The major three-year study involved the University-based Essex Biomedical Sciences Institute (EBSI) working with the Colchester Catalyst Charity and the Urology and Pathology Departments at Colchester Hospital University NHS Foundation Trust.

Leading the project at Essex was Professor Elena Klenova, who was part of the scientific team which first discovered BORIS in 2002 and its importance in prostate cancer research.

"Apart from playing an important role in the development of sperm in men, BORIS is not usually expressed in the body," explained Professor Klenova, "However, it does appear in malignant tumours, which is why it is seen as an important molecule in the development of cancer. It also can help distinguish between normal and cancerous cells".
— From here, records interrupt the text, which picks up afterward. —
(* ===== verification/ChatSystem.v ===== *)
(** * The chat as a whole

    (src/doc_searcher/data/input/html/boost_asio/example/chat/{chat_server,chat_client}.cpp.)
    The server of Chat.v and any number of the clients of ChatClient.v, joined by
    connections: each direction of a connection is a stream of bytes of which the other
    side has read a part. Client [i] is the one the server accepts as its session [i].
    The events are the completions of the operations of either program, with the bytes
    taken from the streams, and everything a client's two threads do. *)

From S2P Require Import Prelude CxxString HttpParser HttpReply HttpConnection Chat Asio ChatClient.
Import ChatMessage Frames.

Module ChatSystem.

(** ** Streams *)

(** All that has been written, and how much of it has been read. *)
Record stream := mkStream { total : bytes; taken : nat }.
#[export] Instance stream_inhabited : Inhabited stream := populate (mkStream [] 0).

Definition arrived (st : stream) : bytes := drop (taken st) (total st).
Definition write (st : stream) (s : bytes) : stream := mkStream (total st ++ s) (taken st).
Definition consume (st : stream) (n : nat) : stream := mkStream (total st) (taken st + n).

(** How far a reader of messages is. *)
Inductive progress := at_header | at_body (hdr : bytes) | stopped.

(** The messages in [fs] have been read. *)
Definition read_ok (fs : list (bytes * bytes)) (p : progress) (st : stream) : Prop :=
  frames_ok fs ∧ taken st ≤ length (total st) ∧
  match p with
  | at_header => raw fs = take (taken st) (total st)
  | at_body hdr => length hdr = header_length ∧ raw fs ++ hdr = take (taken st) (total st)
  | stopped => raw fs `prefix_of` total st
  end.

Definition wires (l : list chat_message) : bytes := mjoin (wire <$> l).

(** The messages in [sent] have been written, and [queue] is to follow; a writer that
    has failed may have written a part of it. *)
Definition write_ok (sent queue : list chat_message) (dead : bool) (st : stream) : Prop :=
  ∃ part, total st = wires sent ++ part ∧ (dead = false → part = []) ∧ part `prefix_of` wires queue.

Lemma wires_app l1 l2 : wires (l1 ++ l2) = wires l1 ++ wires l2.
Proof. unfold wires. by rewrite fmap_app, join_app. Qed.

Lemma wires_cons m l : wires (m :: l) = wire m ++ wires l.
Proof. done. Qed.

Lemma raw_cons hdr body fs : raw ((hdr, body) :: fs) = (hdr ++ body) ++ raw fs.
Proof. done. Qed.

(** A stream of messages can be read in one way only. *)
Lemma raw_inj fs1 fs2 : frames_ok fs1 → frames_ok fs2 → raw fs1 `prefix_of` raw fs2 → fs1 `prefix_of` fs2.
Proof.
  intros H1. revert fs2. induction H1 as [|[h1 b1] fs1 [Hh1 Hv1] _ IH]; intros fs2 H2 [k Hk]; [apply prefix_nil|].
  cbn in Hh1, Hv1. destruct H2 as [|[h2 b2] fs2 [Hh2 Hv2] H2].
  { apply (f_equal length) in Hk. rewrite raw_cons, !length_app in Hk. change (length (raw [])) with 0 in Hk.
    unfold header_length in Hh1. lia. }
  cbn in Hh2, Hv2. rewrite !raw_cons, <-!app_assoc in Hk.
  apply app_inj_1 in Hk as [-> Hk]; [|lia]. rewrite Hv1 in Hv2. injection Hv2 as Hl.
  apply app_inj_1 in Hk as [-> Hk]; [|done]. apply prefix_cons, IH; [done|]. by exists k.
Qed.

Lemma raw_eq fs1 fs2 : frames_ok fs1 → frames_ok fs2 → raw fs1 = raw fs2 → fs1 = fs2.
Proof.
  intros H1 H2 E. apply (anti_symm prefix); apply raw_inj; try done; by rewrite E.
Qed.

(** The frames of texts. *)
Definition framing (b : bytes) : bytes * bytes := (format_4d (length b), b).
Definition short (b : bytes) : Prop := length b ≤ max_body_length.

Lemma framing_ok bs : Forall short bs → frames_ok (framing <$> bs).
Proof. intros Hb. apply Forall_fmap. eapply Forall_impl; [exact Hb|]. intros b Hs. by apply header_value_frame. Qed.

Lemma framing_bodies bs : (framing <$> bs).*2 = bs.
Proof. rewrite <-list_fmap_compose. apply list_fmap_id. Qed.

Lemma raw_framing bs : raw (framing <$> bs) = mjoin (frame <$> bs).
Proof. unfold raw. by rewrite <-list_fmap_compose. Qed.

(** What is read of the messages in [bs] are messages of theirs. *)
Lemma heard_prefix fs bs :
  frames_ok fs → Forall short bs → raw fs `prefix_of` mjoin (frame <$> bs) → fs `prefix_of` framing <$> bs.
Proof. intros Hf Hb Hp. apply raw_inj; [done|by apply framing_ok|by rewrite raw_framing]. Qed.

(** *** Reading *)

Lemma read_ok_prefix fs p st : read_ok fs p st → raw fs `prefix_of` total st.
Proof.
  intros (_ & _ & Hp). destruct p as [|hdr|]; [|destruct Hp as [_ Hp]|done].
  - rewrite Hp. apply prefix_take.
  - transitivity (raw fs ++ hdr); [by apply prefix_app_r|]. rewrite Hp. apply prefix_take.
Qed.

Lemma read_ok_write fs p st s : read_ok fs p st → read_ok fs p (write st s).
Proof.
  intros (Hf & Hl & Hp). split; [done|]. cbn. split; [rewrite length_app; lia|].
  rewrite take_app_le by lia. destruct p; [done..|]. by apply prefix_app_r.
Qed.

Lemma length_arrived st : length (arrived st) = length (total st) - taken st.
Proof. apply length_drop. Qed.

Lemma take_consume st n : take (taken (consume st n)) (total (consume st n)) =
  take (taken st) (total st) ++ take n (arrived st).
Proof. unfold arrived. cbn. by rewrite take_take_drop. Qed.

Lemma read_ok_stop fs p st n :
  read_ok fs p st → n ≤ length (arrived st) → read_ok fs stopped (consume st n).
Proof.
  intros Hr Hn. pose proof (read_ok_prefix _ _ _ Hr) as Hp. destruct Hr as (Hf & Hl & _).
  rewrite length_arrived in Hn. split_and!; cbn; [done|lia|done].
Qed.

Lemma read_ok_stopped fs p st : read_ok fs p st → read_ok fs stopped st.
Proof. intros Hr. pose proof (read_ok_prefix _ _ _ Hr). by destruct Hr as (? & ? & _). Qed.

Lemma read_ok_header fs st :
  read_ok fs at_header st → header_length ≤ length (arrived st) →
  read_ok fs (at_body (take header_length (arrived st))) (consume st header_length).
Proof.
  intros (Hf & Hl & Hp) Hn. pose proof (length_arrived st) as Ha. split; [done|]. split; [cbn; lia|].
  split; [rewrite length_take; lia|]. by rewrite take_consume, Hp.
Qed.

Lemma read_ok_body fs hdr st n :
  read_ok fs (at_body hdr) st → header_value hdr = Some n → n ≤ length (arrived st) →
  read_ok (fs ++ [(hdr, take n (arrived st))]) at_header (consume st n).
Proof.
  intros (Hf & Hl & Hh & Hp) Hv Hn. pose proof (length_arrived st) as Ha.
  assert (length (take n (arrived st)) = n) as Hlen by (rewrite length_take; lia).
  destruct (frames_snoc fs hdr (take n (arrived st)) Hf Hh) as (H1 & H2 & _); [by rewrite Hlen|].
  split; [done|]. split; [cbn; lia|]. by rewrite take_consume, <-Hp, H2, app_assoc.
Qed.

(** *** Writing *)

Lemma write_ok_push l q d st ms : write_ok l q d st → write_ok l (q ++ ms) d st.
Proof. intros (part & H1 & H2 & H3). exists part. split_and!; [done..|]. rewrite wires_app. by apply prefix_app_r. Qed.

(** An idle writer is not a failed one. *)
Lemma write_ok_idle l d st : write_ok l [] d st → write_ok l [] false st.
Proof.
  intros (part & H1 & _ & H3). exists part. split_and!; [done| |done]. intros _. by apply prefix_nil_inv in H3.
Qed.

Lemma write_ok_pop l m q st : write_ok l (m :: q) false st → write_ok (l ++ [m]) q false (write st (wire m)).
Proof.
  intros (part & H1 & H2 & _). exists []. rewrite H2, app_nil_r in H1 by done. cbn.
  split_and!; [|done|apply prefix_nil]. rewrite H1, wires_app. unfold wires. cbn. by rewrite !app_nil_r.
Qed.

Lemma write_ok_fail l m q st n :
  write_ok l (m :: q) false st → write_ok l (m :: q) true (write st (take n (wire m))).
Proof.
  intros (part & H1 & H2 & _). exists (take n (wire m)). rewrite H2, app_nil_r in H1 by done. cbn [total write]. rewrite H1.
  split_and!; [done..|]. rewrite wires_cons. apply prefix_app_r, prefix_take.
Qed.

Lemma write_ok_prefix l q d st : write_ok l q d st → total st `prefix_of` wires (l ++ q).
Proof. intros (part & -> & _ & H). rewrite wires_app. by apply prefix_app. Qed.

(** ** The system *)

(** [said] is the conversation: who said what, in the order the room delivered it;
    no program keeps it. With each client goes what is typed at its console. *)
Record system := mkSystem {
  room_ : ChatServer.room;
  clients : gmap nat (bytes * ChatClient.chat_client);
  up : gmap nat stream;                (* from client to server *)
  down : gmap nat stream;
  said : list (nat * bytes);
}.

(** What happens: a client is started, or does something; or the server does. A number
    is how many bytes a read or write that completes has transferred. *)
Inductive event :=
  | started (i : nat) (cin : bytes)
  | typing (i : nat)
  | posted (i : nat)
  | connected (i : nat) (e : Asio.error_code)
  | client_header (i : nat) (e : Asio.error_code) (n : nat)
  | client_body (i : nat) (e : Asio.error_code) (n : nat)
  | client_write (i : nat) (e : Asio.error_code) (n : nat)
  | accepted (e : HttpConnection.error_code)
  | session_header (i : nat) (e : HttpConnection.error_code) (n : nat)
  | session_body (i : nat) (e : HttpConnection.error_code) (n : nat)
  | session_write (i : nat) (e : HttpConnection.error_code) (n : nat).

Section System.
Context (cjunk sjunk : bytes).

Definition set_client (σ : system) (i : nat) (x : bytes * ChatClient.chat_client) : system :=
  mkSystem (room_ σ) (<[i := x]> (clients σ)) (up σ) (down σ) (said σ).
Definition set_up (σ : system) (i : nat) (st : stream) : system :=
  mkSystem (room_ σ) (clients σ) (<[i := st]> (up σ)) (down σ) (said σ).
Definition set_down (σ : system) (i : nat) (st : stream) : system :=
  mkSystem (room_ σ) (clients σ) (up σ) (<[i := st]> (down σ)) (said σ).
Definition set_room (σ : system) (r : ChatServer.room) : system :=
  mkSystem r (clients σ) (up σ) (down σ) (said σ).
Definition say (σ : system) (i : nat) (text : bytes) : system :=
  mkSystem (room_ σ) (clients σ) (up σ) (down σ) (said σ ++ [(i, text)]).

(** The bytes of the message a writer is at. *)
Definition head_bytes (q : list chat_message) (n : nat) : bytes :=
  match q with m :: _ => take n (wire m) | [] => [] end.

Definition on_client (σ : system) (i : nat) (f : bytes → ChatClient.chat_client → outcome system) : outcome system :=
  match clients σ !! i with Some (cin, c) => f cin c | None => Ret σ end.

Definition handle (σ : system) (ev : event) : outcome system :=
  match ev with
  | started i cin => Ret (set_client σ i (cin, ChatClient.client_new cjunk cin))
  | typing i => on_client σ i (λ cin c, c ← ChatClient.type_line cjunk c; Ret (set_client σ i (cin, c)))
  | posted i => on_client σ i (λ cin c, Ret (set_client σ i (cin, ChatClient.run_posted c)))
  | connected i e => on_client σ i (λ cin c, Ret (set_client σ i (cin, ChatClient.handle_connect c e)))
  | client_header i e n => on_client σ i (λ cin c,
      let st := down σ !!! i in
      c ← ChatClient.handle_read_header c e (take n (arrived st));
      Ret (set_down (set_client σ i (cin, c)) i (consume st n)))
  | client_body i e n => on_client σ i (λ cin c,
      let st := down σ !!! i in
      let hdr := match ChatClient.reads c with ChatClient.read_body hdr => hdr | _ => [] end in
      c ← ChatClient.handle_read_body c hdr e (take n (arrived st));
      Ret (set_down (set_client σ i (cin, c)) i (consume st n)))
  | client_write i e n => on_client σ i (λ cin c,
      let sent := head_bytes (ChatClient.write_msgs_ c) n in
      c ← ChatClient.handle_write c e;
      Ret (set_up (set_client σ i (cin, c)) i (write (up σ !!! i) sent)))
  | accepted e => Ret (set_room σ (ChatServer.handle_accept sjunk (room_ σ) e))
  | session_header i e n =>
      let st := up σ !!! i in
      r ← ChatServer.handle_read_header (room_ σ) i e (take n (arrived st));
      Ret (set_up (set_room σ r) i (consume st n))
  | session_body i e n =>
      let st := up σ !!! i in
      r ← ChatServer.handle_read_body (room_ σ) i e (take n (arrived st));
      let σ := set_up (set_room σ r) i (consume st n) in
      Ret (match e with HttpConnection.success => say σ i (take n (arrived st)) | _ => σ end)
  | session_write i e n =>
      let sent := match ChatServer.sessions (room_ σ) !! i with
                  | Some s => head_bytes (ChatServer.write_msgs_ s) n
                  | None => []
                  end in
      r ← ChatServer.handle_write (room_ σ) i e;
      Ret (set_down (set_room σ r) i (write (down σ !!! i) sent))
  end.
Prostate cancer is the most common type of cancer in men. Around 37,000 UK men are diagnosed with the disease each year. Many develop very slowly, but in a small proportion of cases the cancer grows more quickly and spreads to other areas of the body, sometimes proving fatal.

The research was co- funded by the Colchester Catalyst Charity as part of its ongoing mission to improve the health care of people living in north-east Essex. However, the study's findings obviously have a wider impact generally for the treatment and the understanding of prostate cancer.

Professor Klenova's team at Essex, which included Zubair Cheema and Yukti Hari-Gupta, sponsored by Colchester Hospital University NHS Foundation Trust and the Colchester Catalyst Charity, respectively, looked at levels of BORIS in benign and malignant tumours and found that it was only present in malignant tumours, suggesting that the molecule could prove to be a useful biomarker for aggressive symptoms of the disease.

John Corr, consultant urological surgeon at Colchester Hospital University NHS Foundation Trust, said: "Collaborative work like this between a university and an acute hospital trust is a very under-utilised resource in the NHS, and I am very happy to be involved in it.

"This is a very exciting finding and will help in our daily fight against prostate cancer.

"It may more accurately identify those patients that need active treatment and aid in predicting long-term outcomes."

The scientists will now investigate the link between BORIS and malignant tumours further with a bigger study.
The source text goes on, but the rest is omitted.